‘Stop the blame game’

20 Apr, 2014 - 00:04 0 Views
‘Stop the blame game’ Deputy minister of Mines and Mining Development Mr Fred Moyo

The Sunday Mail

Deputy minister of Mines and Mining Development Mr Fred Moyo

Deputy minister of Mines and Mining Development Mr Fred Moyo

Prince Mushawevato
Both Government and miners must stop apportioning blame to each other and adopt a common position as well as solutions that will jolt operations in the mining sector which is struggling to reach optimum levels, a senior Government official has said.

Deputy Minister of Mines and Mining Development Mr Fred Moyo said pushing Government to review levies and royalties downwards will not revamp operations as there are more problems in the sector which has not enjoyed meaningful investment in the past decade.

In an interview last week, the deputy minister said his ministry was meeting with the chamber of mines to come up with a solid position in addressing challenges in the sector.

He said matters affecting miners were broad, hence the need for a holistic approach.

“I met with the chief executive of the chamber of mines and his team to discuss a number of factors affecting operations within the mining sector. But, it should be noted that the discussions were not limited to issues of tax and levy only, there was more to it,” he said.

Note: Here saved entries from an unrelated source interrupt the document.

Lemma join_last es : es ≠ [] → Forall simple_name es → last (join_with slash es) ≠ Some slash ∧ join_with slash es ≠ [].
Proof.
  intros Hne Hes. induction Hes as [|e es He Hes IH]; [done|]. destruct He as (Hs & He & _).
  destruct es as [|e' es].
  - split; [|done]. intros Hl. apply Hs. by apply last_Some_elem_of.
  - destruct IH as [Hl Hn]; [done|]. change (join_with slash (e :: e' :: es)) with (e ++ slash :: join_with slash (e' :: es)).
    split; [|by destruct e]. rewrite last_app_cons. by destruct (join_with slash (e' :: es)).
Qed.

Lemma cleanPath_rooted es : es ≠ [] → Forall simple_name es → cleanPath (rooted es) = rooted es.
Proof.
  intros Hne Hes. destruct (join_last es Hne Hes) as [Hlast Hjoin].
  assert (to_chars (Clean (of_chars (rooted es))) = rooted es) as Hclean.
  { unfold Clean. cbv zeta. rewrite !to_of_chars. change (is_rooted (rooted es)) with true. cbv iota.
    unfold clean_elements. change (is_rooted (rooted es)) with true. rewrite split_rooted by done.
    change (foldl (clean_step true) [] ([] :: es)) with (foldl (clean_step true) [] es).
    rewrite clean_fold_simple by done.
    by rewrite app_nil_r, rev_involutive. }
  unfold cleanPath. change (match rooted es with [] => [slash] | c :: _ => if Ascii.eqb c slash then rooted es else slash :: rooted es end)
    with (rooted es). cbv zeta. rewrite Hclean.
  rewrite (bool_decide_false (last (rooted es) = Some slash)); [done|].
  unfold rooted. by destruct (join_with slash es).
Qed.

Lemma segments_rooted es raws : es ≠ [] → Forall2 encoded es raws → segments (rooted es) = raws.
Proof.
  intros Hne Hall. unfold segments. rewrite split_rooted by eauto using simple_names. cbn [tail]. clear Hne.
  induction Hall as [|e r es raws He _ IH]; [done|]. rewrite fmap_cons, IH. by rewrite (en_raw _ _ He).
Qed.

(** The server looks for a handler for the decoded elements. *)
Lemma serve_encoded m es raws q :
  es ≠ [] → Forall2 encoded es raws → Forall target_char q →
  serve m (with_query (rooted es) q) =
    match find_route patterns (Some m) raws with
    | Some (r, vs) => Handled r vs (of_chars q)
    | None => match find_route patterns None raws with Some _ => MethodNotAllowed | None => NotFound end
    end.
Proof.
  intros Hne Hall Hq. destruct (parse_encoded es raws q Hall Hq) as (u & Hu & He & _ & Hquery).
  unfold serve. rewrite (Forall_existsb target_char) by eauto using with_query_chars, target_not_space.
  rewrite Hu, He. cbv zeta. rewrite cleanPath_rooted by eauto using simple_names. rewrite bool_decide_true by done.
  by rewrite (segments_rooted es raws), Hquery.
Qed.

Lemma Parse_free l : "#"%char ∉ l → Parse l = ParseRequestURI l.
Proof. intros Hl. unfold Parse. by rewrite cut_at_none. Qed.

(** A request for an encoded path gets there. *)
Lemma send_encoded hops m es raws q r vs :
  es ≠ [] → Forall2 encoded es raws → Forall target_char q → find_route patterns (Some m) raws = Some (r, vs) →
  send (S hops) m (with_query (rooted es) q) = Some (Handled r vs (of_chars q)).
Proof.
  intros Hne Hall Hq Hroute. destruct (parse_encoded es raws q Hall Hq) as (u & Hu & He & _ & Hquery).
  cbn [send]. rewrite Parse_free, Hu.
  2:{ apply (Forall_absent target_char); [by eapply with_query_chars|done]. }
  assert (RequestURI u = with_query (rooted es) q) as -> by (unfold RequestURI; by rewrite He, Hquery).
  by rewrite (serve_encoded m es raws q Hne Hall Hq), Hroute.
Qed.

Lemma Do_encoded m es raws q r vs :
  es ≠ [] → Forall2 encoded es raws → Forall target_char q → find_route patterns (Some m) raws = Some (r, vs) →
  Do m (with_query (rooted es) q) = Some (Handled r vs (of_chars q)).
Proof. apply send_encoded. Qed.

(** ** The client's requests *)

(** A literal element of a pattern. *)
Definition literal (s : string) : bool := bool_decide (simple_name (to_chars s)) && forallb (λ c, is_alnum c) (to_chars s).

Lemma alnum_path c : is_alnum c = true → path_char c.
Proof. each_ascii c; vm_compute; done. Qed.

Lemma literal_encoded s : literal s = true → encoded (to_chars s) (to_chars s).
Proof.
  unfold literal. rewrite andb_true_iff, bool_decide_eq_true, forallb_forall. intros [Hs Hc].
  assert (∀ c, c ∈ to_chars s → is_alnum c = true) as Hal by (intros c ?%list_elem_of_In; by apply Hc).
  split; [done|apply Forall_forall; intros c Hin; by apply alnum_path, Hal|]. clear Hs Hc.
  induction (to_chars s) as [|c l IH]; [done|]. cbn [unescape].
  assert (Ascii.eqb c "%" = false) as ->.
  { destruct (Ascii.eqb_spec c "%") as [->|]; [|done]. specialize (Hal "%"%char ltac:(by left)). done. }
  rewrite IH; [done|]. intros x Hx. apply Hal. by right.
Qed.

(** Names that a path cannot carry as an element. *)
Definition special (g : string) : bool := existsb (String.eqb g) ["."; ".."; ""]%string.

Lemma not_special_chars g : special g = false → to_chars g ≠ [] ∧ to_chars g ≠ dot ∧ to_chars g ≠ dotdot.
Proof.
  intros Hg. by split_and!; intros E; apply (f_equal of_chars) in E; rewrite of_to_chars in E; rewrite E in Hg.
Qed.

Lemma escaped_encoded m x :
  x ≠ [] → x ≠ dot → x ≠ dotdot → same_plus m encodePath = true →
  Forall path_char (escape m x) → slash ∉ escape m x → encoded (escape m x) x.
Proof.
  intros H1 H2 H3 Hm Hchars Hslash. pose proof (unescape_escape m encodePath x Hm) as Hun. split; [|done|done].
  split; [done|]. split_and!; intros E; rewrite E in Hun; by injection Hun as Hun.
Qed.

Lemma PathEscape_encoded g : special g = false → encoded (PathEscape g) (to_chars g).
Proof.
  intros Hg. destruct (not_special_chars g Hg) as (H1 & H2 & H3). apply escaped_encoded; [done..| |].
  - apply escape_Forall, Forall_true. intros c. apply (bool_decide_unpack _). each_ascii c; vm_compute; exact I.
  - apply (Forall_absent (λ c, negb (Ascii.eqb c slash))); [|done].
    apply escape_Forall, Forall_true. intros c. apply (bool_decide_unpack _). each_ascii c; vm_compute; exact I.
Qed.

Lemma QueryEscape_chars s : Forall target_char (QueryEscape s).
Proof. apply escape_Forall, Forall_true. intros c. apply (bool_decide_unpack _). each_ascii c; vm_compute; exact I. Qed.

Lemma Encode_chars values : Forall target_char (Encode values).
Proof.
  unfold Encode. induction values as [|kv values IH]; [constructor|].
  assert (Forall target_char (encode_pair kv)) as Hkv.
  { unfold encode_pair. apply Forall_app_2; [apply QueryEscape_chars|]. constructor; [done|apply QueryEscape_chars]. }
  destruct values as [|kv' values]; [done|].
  change (join_with "&" (encode_pair <$> kv :: kv' :: values))
    with (encode_pair kv ++ "&"%char :: join_with "&" (encode_pair <$> kv' :: values)).
  apply Forall_app_2; [done|]. by constructor.
Qed.

(** The handler a call is meant for, the group it names and its query. *)
Definition intended (c : call) : route * list string :=
  match c with
  | c_Health => (Health, [])
  | c_Metadata => (GetMetadata, [])
  | c_CreateTopic => (CreateTopic, [])
  | c_Produce => (ProduceRecords, [])
  | c_Fetch _ _ _ _ _ => (FetchRecords, [])
  | c_Join g => (Join, [g])
  | c_Sync g => (Sync, [g])
  | c_Heartbeat g => (Heartbeat, [g])
  | c_Leave g => (Leave, [g])
  | c_CommitOffsets g => (CommitOffsets, [g])
  | c_FetchOffsets g _ => (FetchOffsets, [g])
  | c_PeerHeartbeat => (PeerHeartbeat, [])
  | c_PushMetadata => (MetadataPush, [])
  | c_ReplicaAck => (ReplicaAck, [])
  end.

(** What the handler reads from the query is what the caller gave. *)
Definition understood (c : call) (query : string) : Prop :=
  match c with
  | c_Fetch t p off n r =>
    is_i64 p → is_i64 off → is_i64 n → fetch_params query = (t, p, off, n, r)
  | c_FetchOffsets _ t => Get "topic" (ParseQuery (to_chars query)) = t
  | _ => query = ""%string
  end.

Fixpoint first_value (key : string) (values : list (string * string)) : string :=
  match values with
  | [] => ""
  | (k, v) :: values => if String.eqb k key then v else first_value key values
  end.
(* ===== verification/OffsetsTopic.v ===== *)
(** Committed offsets on the controller: the coordinator's table, its file and
    the copy in the topic [__consumer_offsets]. *)
From S2P Require Import Prelude GoStrings Bytes RecordFmt Disk CommitLog LogRep LogRead LogInterface.
From S2P Require Import Assignor Coordinator Partitioner Cluster Store Wire BrokerState Metadata Replica Produce Handlers Net.
Open Scope Z_scope.


Section commit.
Context {L D : Type} `{LogOpener L D} `{LogLaws L}.
Implicit Types b : Broker L D.















End commit.




(* ===== verification/ErrorText.v ===== *)
(** Errors as text: [handleProduce] of [internal/broker/handlers.go] tells the
    errors of [produceLocal] apart by what their texts look like, which is what
    [produce_or_proxy] does by their constructors. *)
From S2P Require Import Prelude GoStrings GoPath CommandLine.
Open Scope Z_scope.

(** [strings.Contains]. *)
Fixpoint contains_chars (sub l : chars) : bool :=
  bool_decide (take (length sub) l = sub) || match l with [] => false | _ :: l => contains_chars sub l end.

Definition Contains (s sub : string) : bool := contains_chars (to_chars sub) (to_chars s).

(** The texts; [os_text] is the text of the errors of other packages. *)
Definition topicError (name : string) : string := "unknown topic: " +:+ name.
Definition notLeaderError (leader : Z) : string := "not_leader:" +:+ Itoa leader.

Definition error_text (os_text : goerr → string) (e : goerr) : string :=
  match e with
  | ErrUnknownTopic name => topicError name
  | ErrNotLeader leader => notLeaderError leader
  | e => os_text e
  end.

(** What the handler makes of a text.  A leader that is not a number would be 0. *)
Inductive produce_error := LedElsewhere (leader : Z) | NoTopic (text : string) | Failed (text : string).

Definition read_error (text : string) : produce_error :=
  if HasPrefix text "not_leader:" then LedElsewhere (default 0 (Split text ":" !! 1%nat ≫= Atoi))
  else if Contains text "unknown topic" then NoTopic text
  else Failed text.

(** ** Texts tell errors apart *)

Lemma Itoa_no_colon n : ":"%char ∉ to_chars (Itoa n).
Proof.
  intros Hin. pose proof (Itoa_chars n) as H. rewrite Forall_forall in H. destruct (H _ Hin) as [?|(d & Hd & E)]; [done|].
  assert (d = 0 ∨ d = 1 ∨ d = 2 ∨ d = 3 ∨ d = 4 ∨ d = 5 ∨ d = 6 ∨ d = 7 ∨ d = 8 ∨ d = 9) as Hc by lia.
  by repeat destruct Hc as [->|Hc]; try subst d.
Qed.

Lemma contains_prefix sub l : take (length sub) l = sub → contains_chars sub l = true.
Proof. intros E. destruct l; cbn [contains_chars]; by rewrite bool_decide_true. Qed.

Lemma read_notLeader leader : - 2 ^ 63 ≤ leader < 2 ^ 63 → read_error (notLeaderError leader) = LedElsewhere leader.
Proof.
  intros Hl. unfold read_error, notLeaderError, HasPrefix. rewrite to_chars_app, take_app_length, bool_decide_true by done.
  unfold Split. rewrite to_chars_app.
  assert (to_chars "not_leader:" = to_chars "not_leader" ++ [":"%char]) as -> by done.
  rewrite <- app_assoc. cbn [app]. rewrite split_at_app by (apply (bool_decide_unpack _); exact I).
  rewrite split_at_none by apply Itoa_no_colon. cbn. by rewrite of_to_chars, Atoi_Itoa.
Qed.

Lemma read_topicError name : read_error (topicError name) = NoTopic (topicError name).
Proof.
  unfold read_error, topicError, HasPrefix, Contains. rewrite to_chars_app, bool_decide_false; [|by vm_compute].
  rewrite contains_prefix; [done|]. cbn. done.
Qed.

(** The handler's reading of an error's text is the error: it proxies to the leader
    the error names, answers 404 for the topic it names, and 500 for anything
    else, provided texts of other packages do not look like these. *)
Theorem error_texts_are_told_apart os_text e
    (Hint : ∀ leader, e = ErrNotLeader leader → - 2 ^ 63 ≤ leader < 2 ^ 63)
    (Hos : ∀ e, HasPrefix (os_text e) "not_leader:" = false ∧ Contains (os_text e) "unknown topic" = false) :
  read_error (error_text os_text e) =
    match e with
    | ErrNotLeader leader => LedElsewhere leader
    | ErrUnknownTopic name => NoTopic (topicError name)
    | e => Failed (os_text e)
    end.
Proof.
  assert (∀ e, read_error (os_text e) = Failed (os_text e)) as Hother.
  { intros e'. unfold read_error. by destruct (Hos e') as [-> ->]. }
  destruct e; cbn [error_text]; try apply Hother; [apply read_topicError|by apply read_notLeader, Hint].
Qed.

(** A failed file operation on a topic whose name contains "unknown topic" is
    answered with 404. *)
Lemma error_texts_are_told_apart_witness :
  read_error (error_text (λ _, "disk"%string) (ErrNotLeader 3)) = LedElsewhere 3 ∧
  read_error (error_text (λ _, "open data/unknown topic-0/0.log: permission denied"%string) ErrIO) =
    NoTopic "open data/unknown topic-0/0.log: permission denied".
Proof.
  split; [|by vm_compute]. rewrite (error_texts_are_told_apart (λ _, "disk"%string) (ErrNotLeader 3)); [done| |by intros; split; vm_compute].
  intros leader [= <-]. lia.
Defined.
(* ===== verification/Consuming.v ===== *)
(** The consumer against the brokers: what it prints and commits whatever
    consistent brokers do, a broker as such, and runs of both together. *)
From S2P Require Import Prelude GoStrings Bytes RecordFmt Disk Index CommitLog LogRep LogRead LogInterface.
From S2P Require Import Assignor Coordinator Cluster Store Wire BrokerState Metadata Client Consumer.
From S2P Require Import Replica Produce Handlers.
Open Scope Z_scope.

(** ** A broker as the consumer sees it

    A client that knows only this broker, at a fixed time; a request the broker
    would pass on to another one fails. *)

Section broker_calls.
Context {L D : Type} `{LogOpener L D} `{LogOps L}.
Context (now : Z) (fresh : string) (env : nat → nat → call_env (Broker L D)).

Definition conflict (e : HeartbeatResponse) : client_error := HTTPStatus StatusConflict (hp_Error e).

Definition answered {A B} (f : A → B + client_error) (m : M (Broker L D) (group_answer A)) :
    M (Broker L D) (B + client_error) :=
  r ← m; mret match r with Here a => f a | _ => inr NetworkError end.

Definition broker_calls : calls (Broker L D) := {|
  cl_Join g q := answered inl (handleJoin now fresh g q);
  cl_Sync g q := answered (λ r, match r with inl a => inl a | inr e => inr (conflict e) end) (handleSync now g q);
  cl_Heartbeat g q := answered (λ '(ok, r), if (ok : bool) then inl r else inr (conflict r)) (handleHeartbeat now g q);
  cl_CommitOffsets g q := answered (λ ok, if (ok : bool) then inl tt else inr (HTTPStatus 500 ""))
    (handleCommitOffsets now true env g q);
  cl_FetchOffsets g t := answered inl (handleFetchOffsets now g t);
  cl_Metadata := gets (λ b, inl (publicMetadata now b));
  cl_Fetch t p off n :=
    r ← serveFetch (λ _ _ _ _ _, None) t p off n false;
    mret match r with
         | Fetched fr => inl (json_fetch fr)
         | FetchNotLeader _ _ => inr (HTTPStatus StatusConflict "")
         | FetchUnknown => inr (HTTPStatus 404 "")
         | FetchFailed _ => inr (HTTPStatus 500 "")
         end
|}.
End broker_calls.
(* ===== verification/Bench.v ===== *)
(** The benchmark, [cmd/bench/main.go]: how it divides the work, what it counts as
    produced, and the scan that counts what can be consumed. *)
From S2P Require Import Prelude GoStrings Bytes RecordFmt Disk CommitLog LogRep LogRead LogInterface.
From S2P Require Import GoFlag Store Wire BrokerState Client Consumer Produce CommandLine Commands Consuming.
Open Scope Z_scope.

(** ** Producing *)

(** The share of each worker, in the order of the workers; [None] is the panic of
    the division by zero. *)
Definition shares (n workers : Z) : option (list Z) :=
  if workers =? 0 then None else
  let per := Z.quot n workers in
  Some ((λ w, if w =? workers - 1 then n - per * (workers - 1) else per) <$> seqZ 0 workers).

(** Worker [w]'s [i]-th request. *)
Definition bench_key (keyed : bool) (w i : Z) : string :=
  if keyed then "k-" +:+ Itoa w +:+ "-" +:+ Itoa i else "".

Definition bench_payload (valueBytes : nat) : bytes := replicate valueBytes x78.

Definition bench_request (topic acks : string) (keyed : bool) (valueBytes : nat) (w i : Z) : ProduceRequest :=
  MkProduceRequest topic 0 (Produce.string_bytes (bench_key keyed w i)) (bench_payload valueBytes) acks [].

(** A worker stops at the first request that fails; [ok i]: its [i]-th succeeds. *)
Fixpoint worker_produced (ok : nat → bool) (i count : nat) : Z :=
  match count with
  | O => 0
  | S count => if ok i then 1 + worker_produced ok (S i) count else 0
  end.

(** The counter all workers add to, after the last one is done, however their
    requests interleave; [ok w]: the fate of worker [w]'s requests. *)
Definition bench_produced (ok : nat → nat → bool) (counts : list Z) : Z :=
  foldr Z.add 0 (imap (λ w c, worker_produced (ok w) 0 (Z.to_nat c)) counts).

(** ** The scan *)

Section scan.
Context {W : Type} (cli : calls W) (topic : string).

Definition bench_parts (md : Metadata) : list Z :=
  md_Topics md ≫= λ t, if bool_decide (ti_Name t = topic) then pi_ID <$> ti_Partitions t else [].

(** One round over the partitions: the records counted, the offsets and whether
    any came. *)
Fixpoint scan_round (parts : list Z) (consumed : Z) (offs : gmap Z Z) (progress : bool) : M W (Z * gmap Z Z * bool) :=
  match parts with
  | [] => mret (consumed, offs, progress)
  | p :: parts =>
    fr ← cl_Fetch cli topic p (offset_at offs p) (Z.shiftl 1 20);
    match fr with
    | inr _ => scan_round parts consumed offs progress
    | inl fr =>
      match last (f_Records fr) with
      | None => scan_round parts consumed offs progress
      | Some r => scan_round parts (consumed + Zlength (f_Records fr)) (<[p := i64 (w_Offset r + 1)]> offs) true
      end
    end
  end.

(** [rounds]: how many rounds begin before the deadline. *)
Fixpoint scan (rounds : nat) (parts : list Z) (produced consumed : Z) (offs : gmap Z Z) : M W (Z * gmap Z Z) :=
  match rounds with
  | O => mret (consumed, offs)
  | S rounds =>
    if consumed <? produced then
      r ← scan_round parts consumed offs false;
      scan rounds parts produced r.1.1 r.1.2
    else mret (consumed, offs)
  end.

(** [None]: the metadata could not be fetched, and the program exits. *)
Definition bench_consume (rounds : nat) (produced : Z) : M W (option (Z * gmap Z Z)) :=
  md ← cl_Metadata cli;
  match md with
  | inr _ => mret None
  | inl md => r ← scan rounds (bench_parts md) produced 0 ∅; mret (Some r)
  end.
End scan.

Mr Moyo said the chamber of mines has to come up with a concrete document that highlights all the challenges within the mining sector for a solid position to be reached. According to the deputy minister, challenges bedevilling the sector exist both in the internal and external environment of operations.

“It is wrong to always assume that when the sector (mining) faces difficulties it is because of Government. For instance, when you talk of levies, royalties and taxies, various organisations including Government departments like the Ministry of Finance, EMA, and Rural District Councils, among others, come into play and these all have an impact on mining activities…

“We need then to analyse and agree on how we can engage each and every group involved so that we come up with a favourable working environment for the sector,” explained Mr Moyo.

Government in 2012 reviewed the mining fees and royalties by over 1 000 percent upwards, resulting in mining companies spending more on fees.

Milling fees were increased to US$8 000 resulting in the number of millers dropping from 467 to 51.

The challenges facing the mining sector have hit small-scale miners hard. Their gold deliveries to Fidelity Printers and Refiners have dropped from an all-time high of 17 tonnes in 2004 to below 959kg in 2013. Also, chrome production has tumbled due to the perceived low commodity price being paid by big companies that operate smelting plants such as Zimasco and the existing chrome ore export ban.

Prices of chrome range between US$35 and US$165 per tonne on the domestic market against an average of US$220 on the international market. While acknowledging that a number of factors were contributing to a massive decline in mineral production, Zimbabwe Artisanal and Small Scale Miners Confederation (Zasmc) president Mr Wellington Takavarasha said it was crucial for Government to first address the issue of levies and prices of minerals to help boost production.

He added that the review of mining royalties was long overdue.

“The issue of levies and pricing of minerals needs to be revisited as a matter of urgency. The two lead in slowing down production at the moment. Statistics show that 70 percent of miners are into gold and chrome mining,” he said.

A recently produced report by the Centre for Natural Resource Governance (CNRG) indicated that the Reserve Bank of Zimbabwe (RBZ) through Fidelity was unable to offer competitive prices for gold, thereby creating a thriving black market for the mineral.

CNRG noted that Fidelity was buying gold at US$32 per gram, while on the informal market a gramme of gold would fetch between US$39 and US$42.

“The unfavourable commodity price on the domestic market has led to an increase in leakages of minerals. Most of the gold that is being produced by unregistered miners is ending up in foreign markets like South Africa,” said Mr Takavarasha.

Miners early this year met with the Parliamentary Portfolio Committee on Mines and Energy to discuss issues ranging from royalties and taxes, delays in obtaining mining registration licences, EMA approval periods and fees, high mineral registration licences and access to loans and equipment from Government.